Task:
Copy each line below that includes "runs".

##### Available data #####

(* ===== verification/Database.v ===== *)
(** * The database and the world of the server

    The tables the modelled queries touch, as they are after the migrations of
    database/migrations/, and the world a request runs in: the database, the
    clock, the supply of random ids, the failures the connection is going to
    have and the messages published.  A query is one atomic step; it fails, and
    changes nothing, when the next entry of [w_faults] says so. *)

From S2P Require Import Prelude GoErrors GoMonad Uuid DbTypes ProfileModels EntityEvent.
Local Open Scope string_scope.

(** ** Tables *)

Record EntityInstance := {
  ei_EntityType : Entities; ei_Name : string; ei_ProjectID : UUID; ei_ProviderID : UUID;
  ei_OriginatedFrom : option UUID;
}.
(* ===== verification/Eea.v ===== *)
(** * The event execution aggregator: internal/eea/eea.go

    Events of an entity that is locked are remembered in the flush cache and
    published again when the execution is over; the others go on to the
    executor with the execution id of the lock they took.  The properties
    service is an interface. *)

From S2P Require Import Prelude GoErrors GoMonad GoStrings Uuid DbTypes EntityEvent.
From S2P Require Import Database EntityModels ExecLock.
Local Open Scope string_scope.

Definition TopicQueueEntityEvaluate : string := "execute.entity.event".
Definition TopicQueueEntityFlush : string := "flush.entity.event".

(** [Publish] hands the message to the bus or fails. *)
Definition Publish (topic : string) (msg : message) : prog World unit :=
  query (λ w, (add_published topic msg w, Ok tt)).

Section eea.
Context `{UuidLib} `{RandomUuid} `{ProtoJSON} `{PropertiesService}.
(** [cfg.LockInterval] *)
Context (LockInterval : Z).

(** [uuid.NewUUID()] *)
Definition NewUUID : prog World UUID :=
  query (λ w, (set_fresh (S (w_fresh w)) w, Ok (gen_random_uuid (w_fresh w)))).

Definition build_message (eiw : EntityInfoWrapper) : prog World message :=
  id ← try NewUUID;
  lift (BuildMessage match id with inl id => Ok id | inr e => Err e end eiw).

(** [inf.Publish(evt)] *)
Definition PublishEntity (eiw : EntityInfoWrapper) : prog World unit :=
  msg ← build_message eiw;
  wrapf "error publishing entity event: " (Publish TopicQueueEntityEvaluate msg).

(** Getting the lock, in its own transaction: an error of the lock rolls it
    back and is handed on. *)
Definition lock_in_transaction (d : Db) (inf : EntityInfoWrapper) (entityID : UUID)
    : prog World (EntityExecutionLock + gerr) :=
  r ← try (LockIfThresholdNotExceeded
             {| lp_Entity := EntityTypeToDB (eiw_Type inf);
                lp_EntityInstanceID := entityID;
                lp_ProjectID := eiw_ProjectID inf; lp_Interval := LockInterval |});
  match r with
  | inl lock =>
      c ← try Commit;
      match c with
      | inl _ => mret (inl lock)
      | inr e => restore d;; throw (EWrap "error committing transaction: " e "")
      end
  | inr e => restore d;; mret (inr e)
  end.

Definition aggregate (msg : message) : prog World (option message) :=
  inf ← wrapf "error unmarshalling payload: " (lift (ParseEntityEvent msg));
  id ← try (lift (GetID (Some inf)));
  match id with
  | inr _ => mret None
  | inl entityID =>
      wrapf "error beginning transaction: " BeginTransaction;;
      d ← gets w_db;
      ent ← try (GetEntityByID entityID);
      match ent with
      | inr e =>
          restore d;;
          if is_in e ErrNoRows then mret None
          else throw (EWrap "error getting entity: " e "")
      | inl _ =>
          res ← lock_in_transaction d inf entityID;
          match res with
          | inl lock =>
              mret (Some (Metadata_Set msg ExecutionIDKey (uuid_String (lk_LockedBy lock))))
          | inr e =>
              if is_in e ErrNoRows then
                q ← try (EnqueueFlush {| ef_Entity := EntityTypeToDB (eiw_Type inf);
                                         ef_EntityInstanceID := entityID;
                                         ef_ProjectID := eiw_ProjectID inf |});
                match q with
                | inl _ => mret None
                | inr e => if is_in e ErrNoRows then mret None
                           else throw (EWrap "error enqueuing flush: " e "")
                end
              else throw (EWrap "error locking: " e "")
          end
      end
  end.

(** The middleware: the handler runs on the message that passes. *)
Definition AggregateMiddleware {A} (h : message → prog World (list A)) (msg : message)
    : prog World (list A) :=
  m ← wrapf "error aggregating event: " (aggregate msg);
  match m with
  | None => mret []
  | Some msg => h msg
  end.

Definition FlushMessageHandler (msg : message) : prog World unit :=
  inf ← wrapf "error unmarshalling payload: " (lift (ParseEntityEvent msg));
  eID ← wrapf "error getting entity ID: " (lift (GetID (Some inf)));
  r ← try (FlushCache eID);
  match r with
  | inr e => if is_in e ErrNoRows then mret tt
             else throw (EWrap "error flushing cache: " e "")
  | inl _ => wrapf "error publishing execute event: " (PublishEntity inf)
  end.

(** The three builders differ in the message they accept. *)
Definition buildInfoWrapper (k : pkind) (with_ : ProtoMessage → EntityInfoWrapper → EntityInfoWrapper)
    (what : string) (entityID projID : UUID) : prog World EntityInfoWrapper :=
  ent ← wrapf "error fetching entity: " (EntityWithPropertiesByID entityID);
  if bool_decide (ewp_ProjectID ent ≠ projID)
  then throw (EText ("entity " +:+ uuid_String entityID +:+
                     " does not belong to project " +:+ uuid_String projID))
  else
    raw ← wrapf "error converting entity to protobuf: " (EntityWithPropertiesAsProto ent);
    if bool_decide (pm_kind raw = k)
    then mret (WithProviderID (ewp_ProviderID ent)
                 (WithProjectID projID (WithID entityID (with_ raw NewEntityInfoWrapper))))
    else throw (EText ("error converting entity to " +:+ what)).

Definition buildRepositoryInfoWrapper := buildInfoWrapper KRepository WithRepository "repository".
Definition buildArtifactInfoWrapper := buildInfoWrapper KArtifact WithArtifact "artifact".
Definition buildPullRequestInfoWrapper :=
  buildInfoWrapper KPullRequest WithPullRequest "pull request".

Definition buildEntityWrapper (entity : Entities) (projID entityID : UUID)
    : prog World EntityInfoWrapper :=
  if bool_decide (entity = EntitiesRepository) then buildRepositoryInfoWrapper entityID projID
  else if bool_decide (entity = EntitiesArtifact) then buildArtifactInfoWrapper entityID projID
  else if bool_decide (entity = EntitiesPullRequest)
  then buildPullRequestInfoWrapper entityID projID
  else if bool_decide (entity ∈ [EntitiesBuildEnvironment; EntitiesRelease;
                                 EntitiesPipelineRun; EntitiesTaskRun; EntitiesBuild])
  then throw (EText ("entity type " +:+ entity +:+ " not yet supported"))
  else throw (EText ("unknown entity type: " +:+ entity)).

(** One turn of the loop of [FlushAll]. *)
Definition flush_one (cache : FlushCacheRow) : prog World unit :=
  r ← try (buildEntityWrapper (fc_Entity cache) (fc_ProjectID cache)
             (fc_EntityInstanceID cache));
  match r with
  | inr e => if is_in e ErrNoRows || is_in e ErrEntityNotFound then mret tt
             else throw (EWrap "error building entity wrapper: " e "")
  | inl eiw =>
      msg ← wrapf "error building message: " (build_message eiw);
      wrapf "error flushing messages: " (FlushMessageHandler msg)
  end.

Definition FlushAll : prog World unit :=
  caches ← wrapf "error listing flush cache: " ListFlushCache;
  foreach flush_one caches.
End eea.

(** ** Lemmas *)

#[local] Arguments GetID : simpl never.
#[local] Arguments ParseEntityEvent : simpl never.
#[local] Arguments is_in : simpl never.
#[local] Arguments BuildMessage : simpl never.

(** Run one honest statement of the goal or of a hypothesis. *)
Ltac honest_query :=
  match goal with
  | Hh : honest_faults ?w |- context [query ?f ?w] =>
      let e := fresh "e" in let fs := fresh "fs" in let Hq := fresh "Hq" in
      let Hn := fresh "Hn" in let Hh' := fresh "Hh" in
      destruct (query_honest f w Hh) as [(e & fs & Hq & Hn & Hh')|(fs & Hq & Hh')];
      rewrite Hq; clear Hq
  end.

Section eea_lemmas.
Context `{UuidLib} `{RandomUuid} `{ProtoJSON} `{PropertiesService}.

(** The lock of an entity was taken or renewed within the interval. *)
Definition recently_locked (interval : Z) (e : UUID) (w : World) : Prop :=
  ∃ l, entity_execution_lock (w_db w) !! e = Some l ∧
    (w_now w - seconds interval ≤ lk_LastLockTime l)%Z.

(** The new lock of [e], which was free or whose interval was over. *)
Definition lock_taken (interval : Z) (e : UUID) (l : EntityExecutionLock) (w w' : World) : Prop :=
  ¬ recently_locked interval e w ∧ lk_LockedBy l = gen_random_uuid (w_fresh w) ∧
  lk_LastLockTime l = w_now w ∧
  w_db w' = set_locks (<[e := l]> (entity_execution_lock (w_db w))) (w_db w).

#####

Result of this exercise:
    database/migrations/, and the world a request runs in: the database, the
(** The middleware: the handler runs on the message that passes. *)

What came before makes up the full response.